Reproduce word for word, from the entries below, the line with "let wantAfter := bool_decide", the line with "if negb (Origin_Valid", and every line between them, and nothing more.

Stored data:
------
(* ===== verification/Delta.v ===== *)
(** * Revision deltas

    Models internal/policy/revision/delta.go (the delta type, its validation and
    its application), before.go (the server's reconstruction of the before face)
    and mode.go (authoring modes).  The document encoding a delta is compared and
    digested through is not modelled here. *)
From S2P Require Import Prelude GoLib Policy.

Inductive Origin := OriginForm | OriginFile | OriginOther (s : string).

#[export] Instance Origin_eq_dec : EqDecision Origin.
Proof. solve_decision. Defined.

Definition Origin_Valid (o : Origin) : bool :=
  match o with OriginForm | OriginFile => true | OriginOther _ => false end.

(** ** Authoring modes (mode.go) *)

Inductive AuthoringMode := AuthoringUnset | AuthoringBoth | AuthoringFile | AuthoringConsole | AuthoringOther (s : string).

Definition AuthoringMode_OrDefault (m : AuthoringMode) : AuthoringMode :=
  match m with AuthoringUnset => AuthoringBoth | _ => m end.

Definition AuthoringMode_Valid (m : AuthoringMode) : bool :=
  match m with AuthoringBoth | AuthoringFile | AuthoringConsole => true | _ => false end.

Definition Allows (m : AuthoringMode) (o : Origin) : bool :=
  match AuthoringMode_OrDefault m with
  | AuthoringFile => negb (bool_decide (o = OriginForm))
  | AuthoringConsole => negb (bool_decide (o = OriginFile))
  | _ => true
  end.

Definition checkAuthoring (m : AuthoringMode) (o : Origin) : result unit :=
  if Allows m o then Ok tt else Err [ErrAuthoringLocked].

(** ** Changes and deltas *)

Inductive ChangeKind := ChangeAdd | ChangeModify | ChangeDelete | ChangeTakeOwnership | ChangeOther (s : string).

#[export] Instance ChangeKind_eq_dec : EqDecision ChangeKind.
Proof. solve_decision. Defined.

Definition ChangeKinds : list ChangeKind := [ChangeAdd; ChangeModify; ChangeDelete; ChangeTakeOwnership].
Definition ChangeKind_Valid (k : ChangeKind) : bool := contains ChangeKinds k.

Record Change := mkChange {
  ch_Kind : ChangeKind;
  ch_PolicyID : string;
  ch_Before : option Policy;
  ch_After : option Policy;
  ch_FromOrigin : Origin;
  ch_ToOrigin : Origin }.

Record Delta := mkDelta {
  de_Changes : list Change;
  de_SchemaBefore : option Schema;
  de_SchemaAfter : option Schema }.

Definition no_origin : Origin := OriginOther "".

Definition Single (before after : option Policy) : Delta :=
  let one k id := mkDelta [mkChange k id before after no_origin no_origin] None None in
  match before, after with
  | None, None => mkDelta [] None None
  | None, Some a => one ChangeAdd (p_ID a)
  | Some b, None => one ChangeDelete (p_ID b)
  | Some _, Some a => one ChangeModify (p_ID a)
  end.

Definition PolicyIDs (d : Delta) : list string :=
  sort_by (λ s, s) String.le (map ch_PolicyID (de_Changes d)).

Definition Touches (d : Delta) (id : string) : bool :=
  existsb (λ c, bool_decide (ch_PolicyID c = id)) (de_Changes d).

Definition Delta_Change (d : Delta) (id : string) : option Change :=
  snd <$> list_find (λ c, ch_PolicyID c = id) (de_Changes d).

Definition validateShape (c : Change) : result unit :=
  let wantBefore := bool_decide (ch_Kind c ≠ ChangeAdd) in
  let wantAfter := bool_decide (ch_Kind c ≠ ChangeDelete) in
  let names p := bool_decide (p_ID p = ch_PolicyID c) in
  if wantBefore && bool_decide (ch_Before c = None) then Err [ErrInvalidDelta]
  else if negb wantBefore && bool_decide (ch_Before c ≠ None) then Err [ErrInvalidDelta]
  else if wantAfter && bool_decide (ch_After c = None) then Err [ErrInvalidDelta]
  else if negb wantAfter && bool_decide (ch_After c ≠ None) then Err [ErrInvalidDelta]
  else if negb (match ch_Before c with Some p => names p | None => true end) then Err [ErrInvalidDelta]
  else if negb (match ch_After c with Some p => names p | None => true end) then Err [ErrInvalidDelta]
  else if bool_decide (ch_Kind c = ChangeTakeOwnership) then
    if negb (Origin_Valid (ch_FromOrigin c)) || negb (Origin_Valid (ch_ToOrigin c)) then Err [ErrInvalidDelta]
    else if bool_decide (ch_FromOrigin c = ch_ToOrigin c) then Err [ErrInvalidDelta]
    else Ok tt
  else Ok tt.

Fixpoint validate_changes (seen : gset string) (cs : list Change) : result unit :=
  match cs with
  | [] => Ok tt
  | c :: cs =>
      if negb (ChangeKind_Valid (ch_Kind c)) then Err [ErrInvalidDelta]
      else if bool_decide (ch_PolicyID c = "") || negb (ValidName (ch_PolicyID c)) then Err [ErrInvalidDelta]
      else if bool_decide (ch_PolicyID c ∈ seen) then Err [ErrInvalidDelta]
      else
        let? _ := validateShape c in
        validate_changes ({[ch_PolicyID c]} ∪ seen) cs
  end.

(** [Validate]; whether the schema's documents differ is decided by the encoder
    and is an argument here. *)
Definition Validate (schemaChanged : bool) (d : Delta) : result unit :=
  if bool_decide (de_Changes d = []) && negb schemaChanged then Err [ErrInvalidDelta]
  else validate_changes ∅ (de_Changes d).

(** ** Applying a delta *)

(** The map from identifier to position; a later policy overwrites. *)
Fixpoint index_from (i : nat) (ps : list Policy) (m : gmap string nat) : gmap string nat :=
  match ps with
  | [] => m
  | p :: ps => index_from (S i) ps (<[p_ID p := i]> m)
  end.
Definition byID (ps : list Policy) : gmap string nat := index_from 0 ps ∅.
------
### Solution
  let wantAfter := bool_decide (ch_Kind c ≠ ChangeDelete) in
  let names p := bool_decide (p_ID p = ch_PolicyID c) in
  if wantBefore && bool_decide (ch_Before c = None) then Err [ErrInvalidDelta]
  else if negb wantBefore && bool_decide (ch_Before c ≠ None) then Err [ErrInvalidDelta]
  else if wantAfter && bool_decide (ch_After c = None) then Err [ErrInvalidDelta]
  else if negb wantAfter && bool_decide (ch_After c ≠ None) then Err [ErrInvalidDelta]
  else if negb (match ch_Before c with Some p => names p | None => true end) then Err [ErrInvalidDelta]
  else if negb (match ch_After c with Some p => names p | None => true end) then Err [ErrInvalidDelta]
  else if bool_decide (ch_Kind c = ChangeTakeOwnership) then
    if negb (Origin_Valid (ch_FromOrigin c)) || negb (Origin_Valid (ch_ToOrigin c)) then Err [ErrInvalidDelta]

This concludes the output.